Eine Jahrhunderfreundschaft mit Folgen


Interview mit der Romanautorin Vera Forester über ihr Buch
"Lessing und Moses Mendelssohn"

Die in Düsseldorf lebende Autorin, Schauspielerin und Regisseurin Vera Forester hat ihren ersten Roman geschrieben. Das kürzlich erschienen Buch handelt von der folgenreichen Begegnung von Gotthold Ephraim Lessing und dem jüdischen Philosophen Mosel Mendelssohn. Mit der Jahrhundertfreundschaft der beiden Denker, die sich über kulturelle Differenzen hinweg entfaltete und bis heute als einer der ersten Dialoge der Aufklärung gilt, beschäftigt sich die Literatin seit über zehn Jahren. Entstanden ist ein moderner Aufklärungsroman. Historische Fakten, Brief- und Literatur-Zitate bilden ein stabiles Gerüst für szenische Ausmalungen, durch die sich wie ein roter Faden ein persönliches Plädoyer für einen toleranteren Umgang mit anderen Kulturen zieht.
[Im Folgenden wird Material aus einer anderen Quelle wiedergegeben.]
(* ===== verification/Gia.v ===== *)
(** The and-inverter graphs of the scalable package ([gia.h], [giaMan.c]): objects, the manager
    that grows them, and the value of a literal.

    The manager of this model
    keeps the fields that the construction of a graph reads: it has no fanout data, no sweeper,
    no simulation, no supports and no multiplexer nodes ([pFanData], [fSweeper], [fBuiltInSim],
    [vSuppWords] and [pMuxes] are null), so the code that only maintains them is left out.
    Numbers of objects and literals are C [int]s; the limit of [2 ^ 29] objects keeps them far
    from an overflow. *)
From S2P Require Import Prelude VecInt VecArray AndMan.

(** * Objects and the manager *)

Definition GIA_NONE : Z := 0x1FFFFFFF.
(** A field of 29 bits. *)
Definition diff29 (d : Z) : Z := (d &&& 0x1FFFFFFF)%Z.

Record Gia_Obj_t := { iDiff0 : Z; fCompl0 : bool; fTerm : bool; iDiff1 : Z; fCompl1 : bool }.
Definition zero_obj : Gia_Obj_t := {| iDiff0 := 0; fCompl0 := false; fTerm := false; iDiff1 := 0; fCompl1 := false |}.

(** [nObjs] is the length of [pObjs]; the objects that are allocated and not used are zero. *)
Record Gia_Man_t := {
  nObjsAlloc : Z; pObjs : list Gia_Obj_t;
  nXors : Z; nBufs : Z; nRegs : Z;
  vCis : Vec_Int_t; vCos : Vec_Int_t;
  vHash : Vec_Int_t; vHTable : Vec_Int_t;
  fGiaSimple : bool;
  nHashHit : Z; nHashMiss : Z;
}.
Definition nObjs (p : Gia_Man_t) : Z := Z.of_nat (length (pObjs p)).

Definition set_alloc (p : Gia_Man_t) (n : Z) : Gia_Man_t :=
  {| nObjsAlloc := n; pObjs := pObjs p; nXors := nXors p; nBufs := nBufs p; nRegs := nRegs p; vCis := vCis p; vCos := vCos p;
     vHash := vHash p; vHTable := vHTable p; fGiaSimple := fGiaSimple p; nHashHit := nHashHit p; nHashMiss := nHashMiss p |}.
Definition set_objs (p : Gia_Man_t) (os : list Gia_Obj_t) : Gia_Man_t :=
  {| nObjsAlloc := nObjsAlloc p; pObjs := os; nXors := nXors p; nBufs := nBufs p; nRegs := nRegs p; vCis := vCis p; vCos := vCos p;
     vHash := vHash p; vHTable := vHTable p; fGiaSimple := fGiaSimple p; nHashHit := nHashHit p; nHashMiss := nHashMiss p |}.
Definition set_counts (p : Gia_Man_t) (x b : Z) : Gia_Man_t :=
  {| nObjsAlloc := nObjsAlloc p; pObjs := pObjs p; nXors := x; nBufs := b; nRegs := nRegs p; vCis := vCis p; vCos := vCos p;
     vHash := vHash p; vHTable := vHTable p; fGiaSimple := fGiaSimple p; nHashHit := nHashHit p; nHashMiss := nHashMiss p |}.
Definition set_terms (p : Gia_Man_t) (cis cos : Vec_Int_t) : Gia_Man_t :=
  {| nObjsAlloc := nObjsAlloc p; pObjs := pObjs p; nXors := nXors p; nBufs := nBufs p; nRegs := nRegs p; vCis := cis; vCos := cos;
     vHash := vHash p; vHTable := vHTable p; fGiaSimple := fGiaSimple p; nHashHit := nHashHit p; nHashMiss := nHashMiss p |}.
Definition set_hash (p : Gia_Man_t) (h t : Vec_Int_t) : Gia_Man_t :=
  {| nObjsAlloc := nObjsAlloc p; pObjs := pObjs p; nXors := nXors p; nBufs := nBufs p; nRegs := nRegs p; vCis := vCis p; vCos := vCos p;
     vHash := h; vHTable := t; fGiaSimple := fGiaSimple p; nHashHit := nHashHit p; nHashMiss := nHashMiss p |}.
Definition count_hash (p : Gia_Man_t) (hit miss : Z) : Gia_Man_t :=
  {| nObjsAlloc := nObjsAlloc p; pObjs := pObjs p; nXors := nXors p; nBufs := nBufs p; nRegs := nRegs p; vCis := vCis p; vCos := vCos p;
     vHash := vHash p; vHTable := vHTable p; fGiaSimple := fGiaSimple p; nHashHit := nHashHit p + hit; nHashMiss := nHashMiss p + miss |}%Z.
Warum dieses historische Thema? Ist es aktuell?

„Vom ersten Augenblick an hatte ich das Gefühl, dass mit dieser Freundschaft zwischen Lessing und Mendelssohn etwas Exemplarisches geschehen ist, dass nicht nur vorgelebt wurde, wie zwei Kulturen friedlich miteinander auskommen können, sondern dass dies auch als politischer Akt festgehalten und niedergeschrieben wurde und so die zeitgenössische Philosophie und Literatur beeinflusste.“


Ist das Buch ein Aufklärungsroman?

"Ich glaube es sollte Toleranz, in einem neuen Licht darstellen. Toleranz ist ja bei der aktuellen Lage nicht mehr ein Luxus, den wir uns leisten, sondern eine bittere Notwendigkeit. Wir müssen miteinander auskommen, weil wir sonst miteinander untergehen. (...) Wenn heute über Juden gesprochen wird, dann heißt das immer, über den Holocaust zu sprechen. Da entwickeln gerade Jüngere einen Widerwillen gegen das Thema. Selten wird dargestellt, dass das Zusammenwirken von Juden und Deutschen etwas Schönes, etwas Befruchtendes sein kann. Indem die beiden mit einer großen Selbstverständlichkeit miteinander und mit dem Thema umgegangen sind, haben sie dafür einen Grundstein gelegt. Das ist alles leider im 20. Jahrhundert wieder untergegangen, wir zehren immer noch von diesem Schrecken. (...) Als ich in Weimar war, und das Denkmal von Goethe und Schiller sah, dachte ich, anstatt des Mahnmals, sollte man lieber ein Denkmal für Lessing und Mendelssohn in Berlin errichten. Hand in Hand, und sagen: So geht’s auch! „

Ist das Buch persönlich motiviert

„Ich bin selbst ein Lessing-Mendelssohn-Produkt. Meine Mutter ist Jüdin, mein Vater christlicher Schweizer. Mit meiner Mutter war das ganze Emigranten Schicksal verknüpft, aber gleichzeitig bin ich sicher in der Schweiz aufgewachsen. (Ich wollte nach dem Krieg als Schauspielerin nach Deutschland, als mein Mann der Schauspieler und Regisseur Wolfgang Forester ans Düsseldorfer Schauspielhaus ging, bin ich mit.) Ich lebe nun als Schweizerin in Deutschland und bin auch hier nicht zu Hause. Religiös kann ich mich auch nicht lokalisieren. Ich bin eben eine Wanderin zwischen den Kulturen. Wenn man das fruchtbar machen kann, dann glaube ich, ist das etwas sehr Zukunftsträchtiges.“


Wie geht’s weiter Frau Forester?

„Ich arbeite an einem Erzählband mit dem Arbeitstitel „Loreley Rapid“. Einmal im Monat fahre ich nach Basel zu meiner Mutter. Ich habe in den Zügen viele Gespräche geführt und ersonnen, bin den unterschiedlichsten Menschen begegnet. Das ist der Stoff, den ich ausgesponnen habe. Ein Band mit Geschichten über die Rheinstrecke wird’s, bei dem eine moderne Loreleyversion im Zentrum steht.“

Vera Forester: „Lessing und Moses Mendelssohn“, Europäische Verlagsanstalt, 38 Mark.